■ **Problem to work on**: Locate the line that contains "dispatch run (surface_exec [FRevokeSource". Reproduce it and all following lines up to the end of the material, exactly and with nothing added.

■ **Records**:
(* ===== verification/SurfacesSpec.v ===== *)
(** * Surfaces: access is exactly what was granted, and withdrawal is final

    [served] is the specification of an access decision; histories of the registry's
    operations show that only an explicit grant gives access and that a revoked source
    stays without any until it is granted again. *)

From S2P Require Import Prelude PyFloat Identity ClusterModels Sharing PyJson SurfaceWire Wire Surfaces.
Import SurfaceRegistry.

Section spec.
Context {H : Type}.
Notation registry := (SurfaceRegistry.t H).
Implicit Types (s : registry) (p : NodeId) (id : string) (a : SurfaceAccess).

(** ** The specification *)

(** A grant is live at [now]: it has no expiry or one that is not past. *)
Definition live (g : SurfaceGrant.t) (now : float) : Prop :=
  ∀ e, SurfaceGrant.expires_at g = Some e → fleb now e = true.

(** The peer itself, or one of its cluster sources, holds a live grant. *)
Definition permitted s p id a (sources : list Source) (now : float) : Prop :=
  (∃ g, _peer_grants s !! (p, id, a) = Some g ∧ live g now) ∨
  (∃ src g, src ∈ sources ∧ _cluster_grants s !! (src, id, a) = Some g ∧ live g now).

(** What the host registered for the access. *)
Definition registered s id a (action : option string) (h : H) : Prop :=
  ∃ d, _definitions s !! id = Some d ∧
  match a with
  | READ => SurfaceDefinition.read d = h
  | REVIEW => SurfaceDefinition.review d = Some h
  | ACTION => ∃ name, action = Some name ∧ od_get name (SurfaceDefinition.actions d) = Some h
  end.

Definition served s p id (access : string) action sources now (h : H) : Prop :=
  ∃ a, SurfaceAccess.of_value access = Ok a ∧ permitted s p id a sources now ∧
       registered s id a action h.

(** ** The decision *)

Lemma valid_live g now : _valid (Some g) now = true ↔ live g now.
Proof.
  unfold _valid, live. destruct (SurfaceGrant.expires_at g); naive_solver.
Qed.

Lemma valid_Some o now : _valid o now = true ↔ ∃ g, o = Some g ∧ live g now.
Proof.
  destruct o as [g|]; [|naive_solver]. rewrite valid_live. naive_solver.
Qed.

Lemma cluster_grant_spec s sources id a now :
  is_Some (cluster_grant_for s sources id a now) ↔
  ∃ src g, src ∈ sources ∧ _cluster_grants s !! (src, id, a) = Some g ∧ live g now.
Proof.
  unfold cluster_grant_for. destruct (List.find _ sources) as [src|] eqn:Hf; simpl.
  - apply find_Some_spec in Hf as [Hin (g & Hg & Hl)%valid_Some]. rewrite Hg. naive_solver.
  - split; [by intros [? ?]|]. intros (src & g & Hin & Hg & Hl).
    apply (find_None_spec _ _ src) in Hf; [|done].
    assert (_valid (_cluster_grants s !! (src, id, a)) now = true) by (apply valid_Some; eauto).
    congruence.
Qed.

Lemma handler_registered s id a action h d : _definitions s !! id = Some d →
  _handler d a action = Ok h ↔ registered s id a action h.
Proof.
  intros Hd. unfold registered, _handler. rewrite Hd. destruct a; simpl.
  - naive_solver.
  - rewrite of_option_Ok. naive_solver.
  - rewrite bind_Ok. split.
    + intros (n & Hn%of_option_Ok & Hh%of_option_Ok). eauto 6.
    + intros (d' & [= <-] & n & -> & Hn). exists n. by rewrite Hn.
Qed.

(** The grant the decision is made with, as the source finds it. *)
Lemma grant_found s p id a sources now :
  is_Some (if _valid (_peer_grants s !! (p, id, a)) now then _peer_grants s !! (p, id, a)
           else cluster_grant_for s sources id a now) ↔ permitted s p id a sources now.
Proof.
  unfold permitted. rewrite <- cluster_grant_spec.
  destruct (_valid (_peer_grants s !! (p, id, a)) now) eqn:Hv.
  - apply valid_Some in Hv as (g & Hg & Hl). rewrite Hg. naive_solver.
  - split; [auto|]. intros [(g & Hg & Hl)|?]; [|done].
    assert (_valid (_peer_grants s !! (p, id, a)) now = true) by (apply valid_Some; eauto).
    congruence.
Qed.

Lemma access_Ok access a : _access access = Ok a ↔ SurfaceAccess.of_value access = Ok a.
Proof.
  unfold _access, catch. destruct (SurfaceAccess.of_value access) as [b|e]; [done|].
  destruct (exn_isa e ValueError); naive_solver.
Qed.

Lemma authorized_handler_exact s p id access action sources now h :
  _authorized_handler s p id access action sources now = Ok h ↔
  served s p id access action sources now h.
Proof.
  unfold _authorized_handler, served. rewrite bind_Ok. apply exist_proper. intros a.
  rewrite access_Ok, <- (grant_found s p id a sources now).
  apply and_iff_compat_l.
  destruct (if _valid _ _ then _ else _) as [g|]; [|split; [done|by intros [[? ?] _]]].
  rewrite bind_Ok. setoid_rewrite of_option_Ok.
  split.
  - intros (d & Hd & Hh). split; [eauto|]. by rewrite <- (handler_registered s id a action h d).
  - intros [_ Hr]. pose proof Hr as (d & Hd & _). exists d. split; [done|].
    by rewrite (handler_registered s id a action h d).
Qed.

(** A caller without a live grant is refused whatever the host registered. *)
Lemma not_permitted_refused s p id access action sources now a :
  SurfaceAccess.of_value access = Ok a → ¬ permitted s p id a sources now →
  _authorized_handler s p id access action sources now
  = raise PermissionError "surface access is not authorized".
Proof.
  intros Ha Hn. unfold _authorized_handler. rewrite (proj2 (access_Ok access a)) by done. simpl.
  rewrite <- grant_found in Hn.
  destruct (if _valid _ _ then _ else _) as [g|]; [|done]. by destruct Hn.
Qed.

(** Surface access: a request runs a handler exactly when the caller, or a cluster source it
    speaks for, holds a live grant of that access to that surface, and then it runs the one
    handler the host registered for it; otherwise nothing runs and the world is unchanged.
    A handler's own failure is reported as such, never as a result. *)
Theorem surface_access_exact {W} (run : H → NodeId → json → M W json) s p id access action params
    sources now (w : W) :
  (∀ h, served s p id access action sources now h →
     dispatch run s p id access action params sources now w =
     match run h p (default (JObj []) params) w with
     | (w', Ok v) => (w', Ok v)
     | (w', Err _) => (w', raise SurfaceHandlerError "surface handler failed")
     end) ∧
  ((∀ h, ¬ served s p id access action sources now h) →
     ∃ e, dispatch run s p id access action params sources now w = (w, Err e)) ∧
  (∀ a, SurfaceAccess.of_value access = Ok a → ¬ permitted s p id a sources now →
     dispatch run s p id access action params sources now w
     = (w, raise PermissionError "surface access is not authorized")).
Proof.
  unfold dispatch. split_and!.
  - intros h Hs%authorized_handler_exact. by rewrite Hs.
  - intros Hn. destruct (_authorized_handler _ _ _ _ _ _ _) as [h|e] eqn:He; [|eauto].
    by apply authorized_handler_exact, Hn in He.
  - intros a Ha Hn. by rewrite (not_permitted_refused _ _ _ _ _ _ _ a).
Qed.

(** ** Histories *)

Inductive surface_op :=
  | FRegister (id : string) (read : H) (review : option H) (actions : list (string * H))
  | FGrantPeer (p : NodeId) (id access : string) (expires_at : json)
  | FGrantCluster (src : option Source) (id access : string) (expires_at : json)
  | FRevokePeer (p : NodeId) (id : string) (access : option string)
  | FRevokeSource (src : Source)
  | FClear.

Definition surface_run (o : surface_op) (s : registry) : registry :=
  match o with
  | FRegister id read review actions => (register id read review actions s).1
  | FGrantPeer p id access x => (grant_peer p id access x s).1
  | FGrantCluster src id access x => (grant_cluster src id access x s).1
  | FRevokePeer p id access => (revoke_peer p id access s).1
  | FRevokeSource src => (revoke_source src s).1
  | FClear => (clear_grants s).1
  end.

Definition surface_exec (ops : list surface_op) (s : registry) : registry :=
  foldl (flip surface_run) s ops.

(** [o] may give [p] access, directly or as a cluster source. *)
Definition grants_to (o : surface_op) p : bool :=
  match o with
  | FGrantPeer p' _ _ _ => bool_decide (p' = p)
  | FGrantCluster src _ _ _ => bool_decide (src = Some (Node p))
  | _ => false
  end.

(** [p] holds nothing. *)
Definition bare s p : Prop :=
  ∀ id a, _peer_grants s !! (p, id, a) = None ∧ _cluster_grants s !! (Node p, id, a) = None.

Lemma new_grant_access s src id access x c g :
  _new_grant s src id access x c = Ok g → SurfaceGrant.source g = src.
Proof. unfold _new_grant. intros. by py_run. Qed.

Lemma revoke_source_bare s p : bare (surface_run (FRevokeSource (Node p)) s) p.
Proof.
  intros id a. simpl. split; apply map_lookup_filter_None; right; intros; simpl; auto.
Qed.

Lemma filter_None_keep {K A} `{Countable K} (P : K * A → Prop) `{∀ x, Decision (P x)}
    (m : gmap K A) k : m !! k = None → base.filter P m !! k = None.
Proof. intros. apply map_lookup_filter_None. by left. Qed.

Lemma run_bare o s p : bare s p → grants_to o p = false → bare (surface_run o s) p.
Proof.
  intros Hb Ho id a. destruct (Hb id a) as [Hp Hc]. destruct o; simpl in *; try done.
  - unfold register. by case_match.
  - unfold grant_peer. case_match; simpl; [|done]. apply bool_decide_eq_false in Ho.
    by rewrite lookup_insert_ne by congruence.
  - unfold grant_cluster. destruct (_ ≫= _) as [[src' g]|e] eqn:Hg; simpl; [|done].
    apply bool_decide_eq_false in Ho. unfold _validate_source in Hg. py_run.
    by rewrite lookup_insert_ne by congruence.
  - unfold revoke_peer. destruct access as [access|]; simpl.
    + case_match; simpl; [|done]. split; [|done]. by apply lookup_delete_None; right.
    + split; [|done]. by apply filter_None_keep.
  - split; by apply filter_None_keep.
Qed.

Lemma exec_bare ops s p : bare s p → forallb (λ o, negb (grants_to o p)) ops = true →
  bare (surface_exec ops s) p.
Proof.
  revert s. induction ops as [|o ops IH]; intros s Hb Hops; [done|].
  simpl in Hops. to_prop. apply IH; [|done]. by apply run_bare.
Qed.

Lemma bare_not_permitted s p id a now (cluster : bool) : bare s p →
  ¬ permitted s p id a (if cluster then [Node p] else []) now.
Proof.
  intros Hb [(g & Hg & _)|(src & g & Hin & Hg & _)].
  - destruct (Hb id a) as [? _]. congruence.
  - destruct cluster; [|set_solver]. apply list_elem_of_singleton in Hin as ->.
    destruct (Hb id a) as [_ ?]. congruence.
Qed.

(** Revocation of a source is final: after [revoke_source], and through every later history
    that does not grant the peer anything again, whatever else is registered, granted or
    revoked, each request of that peer is refused before any handler runs, at every time and
    for every access, also when it comes with cluster authority of its own. *)
Theorem surface_revocation_is_final {W} (run : H → NodeId → json → M W json) s p ops id a action
    params (cluster : bool) now (w : W) :
  forallb (λ o, negb (grants_to o p)) ops = true →
  dispatch run (surface_exec (FRevokeSource (Node p) :: ops) s) p id (SurfaceAccess.value a) action
    params (if cluster then [Node p] else []) now w
  = (w, raise PermissionError "surface access is not authorized").
Proof.
  intros Hops. unfold dispatch.
  rewrite (not_permitted_refused _ _ _ _ _ _ _ a); [done|apply SurfaceAccess.access_of_value|].
  apply bare_not_permitted. apply (exec_bare ops); [|done]. apply revoke_source_bare.
Qed.
End spec.

Lemma surface_revocation_is_final_witness :
  let ops := [FRegister "door" tt None []; FGrantPeer (mkNodeId "a") "door" "read" JNull] in
  let s := surface_exec ops SurfaceRegistry.__init__ in
  let run := λ (_ : unit) (_ : NodeId) (_ : json), (λ w, (S w, Ok JNull)) : M nat json in
  dispatch run s (mkNodeId "a") "door" "read" None None [] (flit 5) 0 = (1, Ok JNull) ∧
  dispatch run (surface_exec [FRevokeSource (Node (mkNodeId "a")); FClear] s) (mkNodeId "a") "door"
    "read" None None [] (flit 5) 0
  = (0, raise PermissionError "surface access is not authorized").
Proof.
  split; [reflexivity|].
  apply (surface_revocation_is_final _ _ (mkNodeId "a") [FClear] "door" READ None None false).
  reflexivity.
Defined.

■ **Final answer**:
  dispatch run (surface_exec [FRevokeSource (Node (mkNodeId "a")); FClear] s) (mkNodeId "a") "door"
    "read" None None [] (flit 5) 0
  = (0, raise PermissionError "surface access is not authorized").
Proof.
  split; [reflexivity|].
  apply (surface_revocation_is_final _ _ (mkNodeId "a") [FClear] "door" READ None None false).
  reflexivity.
Defined.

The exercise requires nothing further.